En algunos pasajes, el Canto del cruzado todavía lleva la impronta del neoclasicismo. Zoraida, la protagonista de la primera canción intercalada, también es la de una tragedia de Cienfuegos que Espronceda parece haber recordado; y la de una corta obra de Lista, en la que ésta espera el regreso de Abenámar al que cree muerto tal vez62; por último, lleva el mismo nombre que un personaje de Sancho Saldaña, cuyo capítulo XXXVII va precedido precisamente de un epígrafe sacado de la obra de Cienfuegos. Casalduero ve cierta influencia de Osián en algunos de los motivos utilizados por Espronceda: «tormenta, fantasmas, vírgenes tímidas, arpas junto a las liras, el bardo junto al trovador; el festín es otra fiesta de las conchas.»63 Sin duda es así, pero aquí estos motivos aparecen transformados, o en cualquier caso adaptados a un marco medieval que no está localizado en las brumosas montañas del Morven. El tema del festín en el castillo se encuentra reiteradas veces en Espronceda: en el primer fragmento del Pelayo, en el capítulo XXXIII de Sancho Saldaña y al inicio de Blanca de Borbón en donde lo hallamos como breve referencia en las primeras réplicas. Todos estos temas desaparecen más adelante. Tan sólo uno se traslada a El estudiante de Salamanca: el del hombre enmascarado, que nos encontramos en la primera parte, y que está presentado en una atmósfera de misterio nocturno bastante similar a la del Canto del cruzado. No obstante, esta última obra contiene algunos rasgos personales. En dos ocasiones, Espronceda nos muestra cómo al caballero se le apaga bruscamente la mirada y sus ojos pierden el brillo; Casalduero ve en ello una nota autobiográfica: «los amigos del poeta nos han dejado el testimonio de este cambio en su mirada y en su sonrisa [de Espronceda]»; también está la intrepidez del personaje, su deseo de olvidar un pasado cuyo recuerdo le resulta penoso evocar64, tema frecuente en efecto en su obra. Puede añadirse aún que la canción de Zoraida desarrolla el tema, caro a Espronceda, de los amantes separados, presentado aquí desde el punto de vista de la mujer y que, por su tratamiento, recuerda La Fiancée du timbalier de Hugo. La segunda canción intercalada describe una situación derivada de este mismo tema: el retorno del cruzado junto a su amada, de la que se ha visto alejado durante largo tiempo.
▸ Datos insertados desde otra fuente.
Lemma place_agree item L1 L2 :
  lines_agree L1 L2 -> lines_agree (Enbd.place item L1) (Enbd.place item L2).
Proof.
  induction 1 as [|l1 l2 L1 L2 [Hy Hs] H IH]; simpl.
  - apply lines_agree_refl.
  - unfold Enbd.within_tolerance. rewrite Hy.
    destruct (Z.abs (Enbd.line_y l2 - Enbd.raw_y item) <=? Enbd.Y_TOLERANCE)%Z.
    + constructor; [|done]. simpl. split; [done|by apply swaps_app].
    + by constructor.
Qed.

Lemma within_tolerance_y l l' a b :
  Enbd.line_y l = Enbd.line_y l' -> Enbd.raw_y a = Enbd.raw_y b ->
  Enbd.within_tolerance l a = Enbd.within_tolerance l' b.
Proof. unfold Enbd.within_tolerance. by intros -> ->. Qed.

Lemma place_place_agree a b L1 L2 :
  level a b -> lines_agree L1 L2 ->
  lines_agree (Enbd.place b (Enbd.place a L1)) (Enbd.place a (Enbd.place b L2)).
Proof.
  intros [Hy Hx]. induction 1 as [|l1 l2 L1 L2 [Hl Hs] H IH]; cbn [Enbd.place].
  - rewrite (within_tolerance_y _ (Enbd.mkMergedLine (Enbd.raw_y b) []) b b), 
      (within_tolerance_y (Enbd.mkMergedLine (Enbd.raw_y b) _)
         (Enbd.mkMergedLine (Enbd.raw_y b) []) a b) by done.
    replace (Enbd.within_tolerance (Enbd.mkMergedLine (Enbd.raw_y b) []) b) with true.
    + constructor; [|constructor]. simpl. split; [done|]. by apply swaps_swap.
    + unfold Enbd.within_tolerance, Enbd.Y_TOLERANCE. simpl. by rewrite Z.sub_diag.
  - rewrite (within_tolerance_y l1 l2 a b Hl Hy).
    destruct (Enbd.within_tolerance l2 b) eqn:E; cbn [Enbd.place].
    + rewrite (within_tolerance_y _ l2 b b), (within_tolerance_y _ l2 a b), E by done.
      constructor; [|done]. simpl. split; [done|].
      rewrite <- !app_assoc. simpl.
      eapply swaps_trans; [apply swaps_app, Hs|].
      apply swaps_app_l. by constructor.
    + rewrite (within_tolerance_y l1 l2 b b), (within_tolerance_y l2 l2 a b), E by done.
      by constructor.
Qed.

Lemma merge_agree S1 S2 :
  swaps level S1 S2 ->
  forall L1 L2, lines_agree L1 L2 ->
  lines_agree (fold_left (fun ls item => Enbd.place item ls) S1 L1)
              (fold_left (fun ls item => Enbd.place item ls) S2 L2).
Proof.
  induction 1 as [|x l l' H IH|x y l Hxy|l l' l'' H1 IH1 H2 IH2]; intros L1 L2 HL; simpl.
  - done.
  - by apply IH, place_agree.
  - generalize (place_place_agree x y L1 L2 Hxy HL).
    generalize (Enbd.place y (Enbd.place x L1)) (Enbd.place x (Enbd.place y L2)).
    clear. induction l as [|z l IH]; intros M1 M2 HM; simpl; [done|].
    by apply IH, place_agree.
  - eapply lines_agree_trans; [by apply IH1|apply IH2, lines_agree_refl].
Qed.

Lemma sort_lines_agree L1 L2 :
  lines_agree L1 L2 ->
  lines_agree (Array_sort (fun a b => (Enbd.line_y b - Enbd.line_y a <=? 0)%Z) L1)
              (Array_sort (fun a b => (Enbd.line_y b - Enbd.line_y a <=? 0)%Z) L2).
Proof.
  induction 1 as [|l1 l2 L1 L2 [Hy Hs] H IH]; simpl; [constructor|].
  revert IH.
  generalize (Array_sort (fun a b => (Enbd.line_y b - Enbd.line_y a <=? 0)%Z) L1)
             (Array_sort (fun a b => (Enbd.line_y b - Enbd.line_y a <=? 0)%Z) L2).
  clear -Hy Hs. induction 1 as [|m1 m2 M1 M2 [Hm Hms] HM IH]; simpl.
  - by repeat constructor.
  - rewrite Hy, Hm.
    destruct (Enbd.line_y m2 - Enbd.line_y l2 <=? 0)%Z; by repeat constructor.
Qed.

Lemma lines_agree_text L1 L2 :
  lines_agree L1 L2 -> List.map Enbd.line_text L1 = List.map Enbd.line_text L2.
Proof.
  induction 1 as [|l1 l2 L1 L2 [Hy Hs] H IH]; simpl; [done|].
  by rewrite IH, (line_text_agree l1 l2 Hs).
Qed.

Lemma raw_items_perm items1 items2 :
  Permutation items1 items2 ->
  Permutation (Enbd.raw_items items1) (Enbd.raw_items items2).
Proof.
  intros H. unfold Enbd.raw_items. apply Permutation_map.
  induction H as [|x l l' H IH|x y l|l l' l'' H1 IH1 H2 IH2]; simpl.
  - done.
  - destruct (_ && _); [by constructor|done].
  - destruct (truthy (item_str x) && _), (truthy (item_str y) && _);
      try done; apply perm_swap.
  - by etransitivity.
Qed.

Lemma no_overlap_pairs l :
  no_overlap l = true ->
  ForallOrdPairs
    (fun a b => by_y_descending a b = true -> by_y_descending b a = true -> level a b) l.
Proof.
  induction l as [|a l IH]; simpl; [constructor|].
  intros [Ha Hl]%andb_prop. constructor; [|auto].
  rewrite forallb_forall in Ha. apply Forall_forall. intros b Hb.
  apply list_elem_of_In, Ha in Hb. unfold same_place, by_y_descending, level in *.
  rewrite !Z.leb_le. intros H1 H2.
  assert (Hy : Enbd.raw_y a = Enbd.raw_y b) by lia.
  split; [done|]. intros Hx.
  apply Qeq_bool_iff in Hx. rewrite Hx in Hb.
  apply Z.eqb_eq in Hy. by rewrite Hy in Hb.
Qed.

(** Sorting two orderings of a page without overlap gives the fragments in
    the same order up to exchanges on one level. *)
Lemma sorted_fragments_agree raw1 raw2 :
  Permutation raw1 raw2 -> no_overlap raw1 = true ->
  swaps level (Array_sort by_y_descending raw1) (Array_sort by_y_descending raw2).
Proof.
  intros Hperm Hno.
  apply (Array_sort_swaps by_y_descending by_y_total by_y_trans); [| |done|].
  - intros x y [Hy _] a. unfold by_y_descending. by rewrite Hy.
  - intros x y [Hy Hx]. split; [done|]. intros H. apply Hx. by symmetry.
  - by apply no_overlap_pairs.
Qed.

(** The claim that the text does not depend on the order of the fragments
    fails: two fragments at the same place come out in the order of the
    input. *)
Lemma input_order_counterexample :
  Permutation two_at_one_place (rev two_at_one_place)
  /\ Enbd.page_text two_at_one_place = "A B"
  /\ Enbd.page_text (rev two_at_one_place) = "B A"
  /\ Enbd.page_text two_at_one_place <> Enbd.page_text (rev two_at_one_place).
Proof.
  split; [apply perm_swap|].
  split; [vm_compute; reflexivity|].
  split; [vm_compute; reflexivity|].
  vm_compute. discriminate.
Qed.

(** C5, amended.  For every two orderings of the fragments of a page on
    which no two fragments have the same [x] and the same rounded [y], the
    text of the page is the same. *)
Theorem page_text_order_independent (items1 items2 : list TextItem) :
  Permutation items1 items2 ->
  no_overlap (Enbd.raw_items items1) = true ->
  Enbd.page_text items1 = Enbd.page_text items2.
Proof.
  intros Hperm Hno. unfold Enbd.page_text. f_equal.
  apply lines_agree_text, sort_lines_agree.
  unfold Enbd.merge_lines.
  apply merge_agree; [|constructor].
  fold by_y_descending.
  by apply sorted_fragments_agree; [apply raw_items_perm|].
Qed.

(** The theorem at work on a row of three fragments and a line below it,
    read in two different orders. *)
Lemma page_text_order_independent_witness :
  Permutation table_row (rev table_row)
  /\ no_overlap (Enbd.raw_items table_row) = true
  /\ Enbd.page_text table_row = Enbd.page_text (rev table_row)
  /\ Enbd.page_text table_row
     = text_lines [lit "24 Jan 2026 IPP transfer 3341.06 Cr"; lit "note"].
Proof.
  assert (Hperm : Permutation table_row (rev table_row)) by apply Permutation_rev.
  split; [exact Hperm|].
  split; [vm_compute; reflexivity|].
  split; [|vm_compute; reflexivity].
  apply (page_text_order_independent table_row (rev table_row) Hperm).
  vm_compute. reflexivity.
Defined.

(** ** ADCB account statements *)

(** The sign rule of the debit and credit columns: an emitted row carries
    its credit when that is positive and its negated debit otherwise. *)
Lemma account_row_sign_rule (line : str) (tx : Transaction) :
  Adcb.account_row line = Some tx ->
  exists postingDate valueDate refNo description debitStr creditStr more,
    Adcb.parseCSVLine line
      = postingDate :: valueDate :: refNo :: description :: debitStr :: creditStr :: more
    /\ amount tx =
         (if num_gt (Adcb.parseAmount creditStr) zero
          then Adcb.parseAmount creditStr
          else neg (Adcb.parseAmount debitStr)).
Proof.
  unfold Adcb.account_row.
  destruct (Adcb.parseCSVLine line) as [|f1 [|f2 [|f3 [|f4 [|f5 [|f6 more]]]]]];
    try discriminate.
  destruct (negb (truthy f1) || negb (rx_test Adcb.date_only f1)); [discriminate|].
  destruct (num_eq (Adcb.parseAmount f5) zero && num_eq (Adcb.parseAmount f6) zero);
    [discriminate|].
  intros [= <-]. simpl.
  by exists f1, f2, f3, f4, f5, f6, more.
Qed.
(** [GetAuditLogs] retrieves the audit history of an entity.  [log.Error]
    takes the error and no format. *)
Definition GetAuditLogs (entityType : string) (entityID : Z)
  : World -> (list AuditLog * option error) * World :=
  exec (
    err <- ask (SqlFindAuditLogs entityType entityID) ;;
    match err with
    | Some e =>
        log_at Error EmptyString [AErr e] ;;
        ret ([], Some e)
    | None =>
        fun w =>
          (inr (order_by newest_first
                  (filter (audit_of_entity entityType entityID) (audit_log (db w))),
                None), w)
    end).

(** [GetAuditLogsByActor] retrieves the audit entries of an actor, all of them
    when [limit] is not positive. *)
Definition GetAuditLogsByActor (actorID : Z) (limit : Z)
  : World -> (list AuditLog * option error) * World :=
  exec (
    let limited := if Z.ltb 0 limit then Some limit else None in
    err <- ask (SqlFindAuditLogsByActor actorID limited) ;;
    match err with
    | Some e =>
        log_at Error EmptyString [AErr e] ;;
        ret ([], Some e)
    | None =>
        fun w =>
          let rows := order_by newest_first
                        (filter (audit_of_actor actorID) (audit_log (db w))) in
          (inr (match limited with
                | Some n => Limit n rows
                | None => rows
                end, None), w)
    end).
(** * TalkBot GUI: a shallow embedding of [talkbot_gui.py]

    The program is a Qt window whose handlers read a few text fields, call an
    HTTP gateway, append lines to a log pane and start text-to-speech worker
    threads.  The embedding keeps that shape:

    - Python [str] values are lists of Unicode code points;
    - the window is a record, handlers are computations in a state-and-exception
      monad over it;
    - everything the handlers obtain from outside (clock, HTTP, JPEG encoder,
      presence of pyttsx3) is read from an explicit [World]; the settings
      file is a state of the file system with the outcome of the write;
    - [json.dumps] and [json.loads] are those of CPython, in [Json];
    - the worker threads of [_speak_async] are a small-step interleaving
      semantics over a shared lock. *)

From Stdlib Require Import List NArith ZArith Bool Ascii String Lia.
From Stdlib Require Import DecimalString.
From Stdlib Require Decimal.
Import ListNotations.

Local Open Scope N_scope.
Local Set Warnings "-register-all".

(** ** Python strings *)

Module Py.

(** A [str] is the sequence of its code points. *)
Definition str := list N.

Fixpoint lit (s : string) : str :=
  match s with
  | EmptyString => []
  | String c s' => N_of_ascii c :: lit s'
  end.

Definition str_eqb (a b : str) : bool :=
  if list_eq_dec N.eq_dec a b then true else false.

(** Truth value of a string: [bool(s)] is [len(s) > 0]. *)
Definition truthy (s : str) : bool :=
  match s with [] => false | _ :: _ => true end.

(** [a or b] on strings. *)
Definition or_else (a b : str) : str := if truthy a then a else b.

(** [str.isspace] on one code point (Py_UNICODE_ISSPACE). *)
Definition is_space (c : N) : bool :=
  ((9 <=? c) && (c <=? 13)) || ((28 <=? c) && (c <=? 32))
  || (c =? 133) || (c =? 160) || (c =? 5760)
  || ((8192 <=? c) && (c <=? 8202))
  || (c =? 8232) || (c =? 8233) || (c =? 8239) || (c =? 8287)
  || (c =? 12288).

(** Line boundaries of [str.splitlines] (Py_UNICODE_ISLINEBREAK). *)
Definition is_linebreak (c : N) : bool :=
  ((10 <=? c) && (c <=? 13)) || ((28 <=? c) && (c <=? 30))
  || (c =? 133) || (c =? 8232) || (c =? 8233).

Fixpoint drop_space (s : str) : str :=
  match s with
  | [] => []
  | c :: s' => if is_space c then drop_space s' else s
  end.

Definition lstrip (s : str) : str := drop_space s.
Definition rstrip (s : str) : str := rev (drop_space (rev s)).
Definition strip (s : str) : str := rstrip (lstrip s).

Fixpoint startswith (s p : str) {struct p} : bool :=
  match p with
  | [] => true
  | a :: p' =>
      match s with
      | [] => false
      | b :: s' => (a =? b) && startswith s' p'
      end
  end.

(** [s.split(sep, 1)[1]] for a one-character separator: the text after the
    first occurrence of [sep]; [None] is the IndexError raised when [sep]
    does not occur. *)
Fixpoint split1_snd (sep : N) (s : str) : option str :=
  match s with
  | [] => None
  | c :: s' => if c =? sep then Some s' else split1_snd sep s'
  end.
(** * MediVault retrieval core: chunker, vector store and RAG orchestration

    A shallow embedding of
      backend/app/services/text_chunker.py
      backend/app/services/vector_store.py
      backend/app/services/rag_service.py
      backend/app/services/document_reader.py
      backend/app/services/embedding_service.py
      backend/app/main.py (the service behind the endpoints)
      backend/app/config.py (the properties file)
    together with the properties of the design document that concern them.

    Conventions of the embedding.
    - A Python [str] is a list of Unicode code points ([N]); [len] counts
      code points, as Python does.
    - Python integers are [Z]; indices into strings follow Python's slice
      rules, negative positions included.
    - A chunk dictionary is a [gmap string pyval]; its keys are written as
      Rocq strings.
    - Exceptions are values of [exn]; a call that may raise returns an
      [outcome].
    - float32 components of embedding vectors are idealised as rationals. *)

From Stdlib Require Import ZArith QArith List String Ascii DecimalString Lia.
From stdpp Require Import gmap strings list sorting.

Open Scope Z_scope.

(** ** Python values and built-ins *)
Module Py.

Definition char := N.
Definition str := list char.

Definition pystr_of (s : string) : str :=
  List.map N_of_ascii (list_ascii_of_string s).

Definition len {A} (l : list A) : Z := Z.of_nat (length l).

(** [c.isspace()] for one character. *)
Definition isspace (c : char) : bool :=
  let c := Z.of_N c in
  ((9 <=? c) && (c <=? 13)) || ((28 <=? c) && (c <=? 32)) ||
  (c =? 133) || (c =? 160) || (c =? 5760) ||
  ((8192 <=? c) && (c <=? 8202)) || (c =? 8232) || (c =? 8233) ||
  (c =? 8239) || (c =? 8287) || (c =? 12288).

Fixpoint lstrip_with (p : char -> bool) (s : str) : str :=
  match s with
  | c :: s' => if p c then lstrip_with p s' else s
  | [] => []
  end.

Definition rstrip_with (p : char -> bool) (s : str) : str :=
  rev (lstrip_with p (rev s)).

(** [s.strip()] *)
Definition strip (s : str) : str := rstrip_with isspace (lstrip_with isspace s).

Definition char_in (chars : str) (c : char) : bool :=
  existsb (N.eqb c) chars.

(** [s.lstrip(chars)] *)
Definition lstrip_chars (chars : str) (s : str) : str :=
  lstrip_with (char_in chars) s.
(** C9, as the constructor has it: the new container is hidden, its
    sideBarLocation() is the area argument, its resize handle has minimum
    resize size 64 and sits on the edge opposite to the area, and the layout
    holds the resize handle at position 0 for the bottom and the right and
    at position 1 for the top and the left.  The tracked size is the size of
    the new internal dock area unless the dock widget comes out of a dock
    area while the dock manager is not restoring state: then it is the size
    of that dock area plus (16, 16). *)
Theorem construct_initial_state (dw : DockWidgetPtr) (A : SideBarLocation)
    (parent : ContainerPtr) (base : QWidget) (w0 : World) :
  let t := newSideTab w0 in
  let wT := perform CreateDockWidgetSideTab w0 in
  let a := newDockArea wT dw parent in
  let wA := perform (AreaSetAutoHideDockContainer a)
              (perform (AreaSetObjectName a "autoHideDockArea")
                 (perform (NewDockAreaWidget dw parent) wT)) in
  let wS := perform (TabSetDockWidget t dw) wA in
  exists s,
    construct dw A parent base w0 = Some s /\
    hidden (super s) = true /\
    isVisible (super s) = false /\
    sideBarLocation s = A /\
    DockArea (d s) = Some a /\
    DockWidget (d s) = Some dw /\
    SideTab (d s) = Some t /\
    Size (d s) =
      match dockAreaWidget wS dw with
      | Some oa => if isRestoringState wS dw then areaSize wA a
                   else size_add (areaSize wS oa) (mkQSize 16 16)
      | None => areaSize wA a
      end /\
    (exists h, ResizeHandle (d s) = Some h /\
               minResizeSize h = 64 /\
               handlePosition h = match A with
                                  | SideBarTop => BottomEdge
                                  | SideBarBottom => TopEdge
                                  | SideBarLeft => RightEdge
                                  | SideBarRight => LeftEdge
                                  | SideBarNone => LeftEdge
                                  end) /\
    (exists lay, Layout (d s) = Some lay /\
                 items lay = match A with
                             | SideBarBottom | SideBarRight => [ItemResizeHandle; ItemDockArea a]
                             | SideBarTop | SideBarLeft => [ItemDockArea a; ItemResizeHandle]
                             | SideBarNone => [ItemResizeHandle; ItemDockArea a]
                             end).
Proof.
  intros t wT a wA wS.
  destruct (construct_run dw A parent base w0)
    as (s1 & lay & _ & Hd & Hsz & Hsup & _ & _ & Hlay & Hc).
  eexists. split; [exact Hc|].
  assert (Hh : hidden (super (updateSize s1)) = true).
  { destruct (updateSize_frame s1) as (q & E & Hq & _).
    rewrite E. cbn. rewrite Hq, Hsup. reflexivity. }
  cbn.
  split; [exact Hh|]. split; [unfold isVisible; now rewrite Hh|].
  unfold sideBarLocation. cbn. rewrite ?updateSize_d, Hd. cbn.
  split; [reflexivity|]. split; [reflexivity|]. split; [reflexivity|].
  split; [reflexivity|].
  split.
  { rewrite Hsz. unfold takenFrom, worldAfterRelease. cbn.
    fold t. fold wT. fold a. fold wA. fold wS.
    destruct (dockAreaWidget wS dw); [|reflexivity].
    destruct (isRestoringState wS dw); reflexivity. }
  split.
  { eexists. split; [reflexivity|]. split; [reflexivity|].
    destruct A; reflexivity. }
  eexists. split; [reflexivity|].
  injection Hlay as <-. destruct A; reflexivity.
Qed.

End Behaviour.

(* ================================================================= *)
(** ** The properties on the reference docking system *)

Section OnReference.

Import Reference.

(** updateSize on a container without parent, and on a container at the
    right of the 800 x 600 content rectangle: it ends at column 799. *)
Lemma updateSize_places_widget_witness :
  (dockContainer orphan = None /\ updateSize orphan = orphan) /\
  (dockContainer (built 6%nat SideBarRight) = Some 1%nat /\
   right (geometry (super (updateSize (built 6%nat SideBarRight)))) = 799).
Proof.
  split.
  - split; [reflexivity|].
    apply (proj1 (updateSize_places_widget (DS := refSystem) orphan)). reflexivity.
  - split; [reflexivity|].
    destruct (proj2 (updateSize_places_widget (DS := refSystem) (built 6%nat SideBarRight)) 1%nat ltac:(reflexivity))
      as (_ & p & _ & _ & H).
    exact H.
Defined.

(** Pressing the side tab of a freshly built container expands it. *)
Lemma sideTab_press_toggles_witness :
  SideTab (d (built 5%nat SideBarLeft)) = Some 40%nat /\
  sideTabPressed (built 5%nat SideBarLeft) = toggleCollapseState (built 5%nat SideBarLeft) /\
  exists s', toggleCollapseState (built 5%nat SideBarLeft) = Some (tt, s') /\
             collapseView false (built 5%nat SideBarLeft) = Some (tt, s') /\
             hidden (super s') = false /\ appEventFilter s' = true.
Proof.
  pose proof (sideTab_press_toggles (DS := refSystem) (built 5%nat SideBarLeft) 40%nat ltac:(reflexivity))
    as (_ & Hpress & _ & _ & Hexpand).
  split; [reflexivity|].
  split; [apply Hpress; reflexivity|].
  apply (Hexpand 5%nat
           (mkResizeHandle RightEdge 64 1 true false) 1%nat); reflexivity.
Defined.

(** Expanding a built container installs the event filter; collapsing it
    again removes it. *)
Lemma collapseView_filter_follows_visibility_witness :
  SideTab (d (built 5%nat SideBarLeft)) = Some 40%nat /\
  (exists s', collapseView true (built 5%nat SideBarLeft) = Some (tt, s') /\
              hidden (super s') = true /\ appEventFilter s' = false) /\
  (exists s', collapseView false (built 5%nat SideBarLeft) = Some (tt, s') /\
              hidden (super s') = false /\ appEventFilter s' = true).
Proof.
  pose proof (collapseView_filter_follows_visibility (DS := refSystem) (built 5%nat SideBarLeft) 40%nat ltac:(reflexivity))
    as ((s1 & H1 & _ & Hh1 & Hf1 & _) & Hfalse & _).
  split; [reflexivity|]. split.
  - exists s1. auto.
  - destruct (Hfalse 5%nat (mkResizeHandle RightEdge 64 1 true false) 1%nat
                ltac:(reflexivity) ltac:(reflexivity) ltac:(reflexivity))
      as (s2 & H2 & _ & Hh2 & _ & _ & _ & Hf2).
    exists s2. auto.
Defined.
A medida que va avanzando en la composición de Sancho Saldaña, Espronceda multiplica las alusiones a la realidad contemporánea, los juicios personales más o menos explícitos sobre los hombres o las instituciones; lo cual se aprecia sobre todo en los dos últimos volúmenes, escritos a lo largo del segundo y tercer trimestres de 1834. Tal vez el poeta compensara así, de forma más o menos consciente, cierto hastío por la empresa que el contrato con el editor le obligaba a llevar a término. A su regreso a Madrid, Espronceda se dedicó también a retocar Blanca de Borbón, pero la copia que contiene el último estado de la obra está incompleta: falta el quinto acto65. El abandono de una obra en la cual, según demuestran las numerosas tachaduras y correcciones de los manuscritos conocidos, el autor había trabajado detenidamente, se explica a nuestro juicio por las mismas razones que el abandono del Canto del cruzado: ninguna de estas dos composiciones respondía a la idea que Espronceda se hacía de la literatura. El poeta que en El Artista calificaba de soporífica la Camila de Solís y alababa el Alfredo de Pacheco, no podía sino haber desistido de la idea de acabar y llevar a las tablas su tragedia, completamente neoclásica en su concepción y estilo.

Tanto el Pelayo, como el Canto del cruzado y Blanca de Borbón, quedaron inacabadas porque Espronceda tomó conciencia de la parte de artificio que contenían estas reconstrucciones históricas. Algo más tarde, publicará fragmentos de las dos primeras obras, pero no las considerará dignas de ser concluidas.

En cuanto a la tercera, renuncia a ella por razones literarias, pero también por los motivos políticos a los que ya hemos aludido anteriormente66. En el momento en que deja de colaborar en El Artista, hacia mediados de 1835, comienza una nueva etapa en su poesía, cuyo inicio viene marcado por la célebre Canción del pirata, si bien ésta sólo adquiere pleno sentido cuando la comparamos con las demás canciones publicadas a fines del mismo año.